__WHAT IS BEING ASKED__
From the line with "encode (d_RevokedAt d);" through the line with "x03 :: pos_bytes q", repeat the entries verbatim, both end lines included, and add nothing.

(Stored data)

(* ===== verification/KeystoreCodec.v ===== *)
(** * KeystoreCodec: a codec with the laws the key store asks of JSON.

    The key store is proved against [JsonCodec] and [JsonLaws]; this instance
    (every field a positive, the document its bits) shows that the laws can be
    met, and lets the examples run. *)

From stdpp Require Import countable.
From S2P Require Import Prelude GoText GoEncoding GoCrypto GoPath GoOs Keystore.
Open Scope Z_scope.

Definition enc_record (d : dbRecord) : list positive :=
  [encode (d_ID d); encode (d_Label d); encode (d_Created d); encode (d_LastUsed d);
   encode (d_RevokedAt d); encode (d_Revoked d); encode (d_Fingerprint d);
   encode (d_Hash d); encode (d_Salt d)].

Definition dec_record (l : list positive) : option dbRecord :=
  match l with
  | [a; b; c; d; e; f; g; h; i] =>
      a ← decode a; b ← decode b; c ← decode c; d ← decode d; e ← decode e;
      f ← decode f; g ← decode g; h ← decode h; i ← decode i;
      Some {| d_ID := a; d_Label := b; d_Created := c; d_LastUsed := d; d_RevokedAt := e;
              d_Revoked := f; d_Fingerprint := g; d_Hash := h; d_Salt := i |}
  | _ => None
  end.

Lemma dec_enc_record d : dec_record (enc_record d) = Some d.
Proof. unfold dec_record, enc_record. rewrite !decode_encode. simpl.
  repeat (rewrite decode_encode; simpl). by destruct d. Qed.

#[export] Instance dbRecord_countable : Countable dbRecord :=
  inj_countable enc_record dec_record dec_enc_record.

#[export] Instance Database_countable : Countable Database.
Proof.
  refine (inj_countable' (λ db, (Version db, Keys db))
            (λ x, {| Version := x.1; Keys := x.2 |}) _). by intros [].
Defined.

Fixpoint pos_bytes (p : positive) : bytes :=
  match p with
  | xH => [x01]
  | xO q => x02 :: pos_bytes q
  | xI q => x03 :: pos_bytes q
  end.

Fixpoint bytes_pos (b : bytes) : option positive :=
  match b with
  | [] => None
  | x :: b' =>
      match x with
      | x01 => match b' with [] => Some xH | _ => None end
      | x02 => xO <$> bytes_pos b'
      | x03 => xI <$> bytes_pos b'
      | _ => None
      end
  end.

Lemma bytes_pos_of p : bytes_pos (pos_bytes p) = Some p.
Proof. induction p as [p IH|p IH|]; simpl; by rewrite ?IH. Qed.

#[export] Instance bit_codec : JsonCodec := {|
  json_marshal db := Some (pos_bytes (encode db));
  json_unmarshal data := p ← bytes_pos data; decode p;
|}.

#[export] Instance bit_codec_laws : JsonLaws.
Proof.
  split.
  - intros db data _ [= <-]. simpl. rewrite bytes_pos_of. simpl. apply decode_encode.
  - intros db [= H]. by destruct (encode db).
  - intros db _. simpl. eauto.
Qed.

(** ** A machine to run examples on *)

(** A random stream with every byte value, a clock, two free temp names. *)
Definition demo_os (files : disk) (faults : list (option fault)) : os :=
  {| os_files := files; os_trace := []; os_now := 1000;
     os_rand := λ n, byte_of_Z (Z.of_nat n); os_rpos := 0; os_tmp := ["17"%string; "18"%string];
     os_faults := faults; os_locks := [] |}.

Definition demo_path : string := "/etc/raxd/keys.db".

Definition demo_key : string := "rax_live_demo".

Definition demo_record (id : string) (revoked : bool) : dbRecord :=
  {| d_ID := id; d_Label := "laptop"; d_Created := 5; d_LastUsed := 0;
     d_RevokedAt := if revoked then 7 else 0; d_Revoked := revoked; d_Fingerprint := "f0";
     d_Hash := hashKey demo_key [x01; x02]; d_Salt := [x01; x02] |}.

Definition demo_db : Database :=
  {| Version := 1; Keys := [demo_record "aa" true; demo_record "bb" false] |}.

Definition demo_file : file := File 384 (pos_bytes (encode demo_db)).

Definition demo_proc (faults : list (option fault)) : proc :=
  {| p_store := {| path := demo_path; usageBuf := ∅ |};
     p_os := demo_os {[demo_path := demo_file]} faults |}.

__ANSWER AREA__
   encode (d_RevokedAt d); encode (d_Revoked d); encode (d_Fingerprint d);
   encode (d_Hash d); encode (d_Salt d)].

Definition dec_record (l : list positive) : option dbRecord :=
  match l with
  | [a; b; c; d; e; f; g; h; i] =>
      a ← decode a; b ← decode b; c ← decode c; d ← decode d; e ← decode e;
      f ← decode f; g ← decode g; h ← decode h; i ← decode i;
      Some {| d_ID := a; d_Label := b; d_Created := c; d_LastUsed := d; d_RevokedAt := e;
              d_Revoked := f; d_Fingerprint := g; d_Hash := h; d_Salt := i |}
  | _ => None
  end.

Lemma dec_enc_record d : dec_record (enc_record d) = Some d.
Proof. unfold dec_record, enc_record. rewrite !decode_encode. simpl.
  repeat (rewrite decode_encode; simpl). by destruct d. Qed.

#[export] Instance dbRecord_countable : Countable dbRecord :=
  inj_countable enc_record dec_record dec_enc_record.

#[export] Instance Database_countable : Countable Database.
Proof.
  refine (inj_countable' (λ db, (Version db, Keys db))
            (λ x, {| Version := x.1; Keys := x.2 |}) _). by intros [].
Defined.

Fixpoint pos_bytes (p : positive) : bytes :=
  match p with
  | xH => [x01]
  | xO q => x02 :: pos_bytes q
  | xI q => x03 :: pos_bytes q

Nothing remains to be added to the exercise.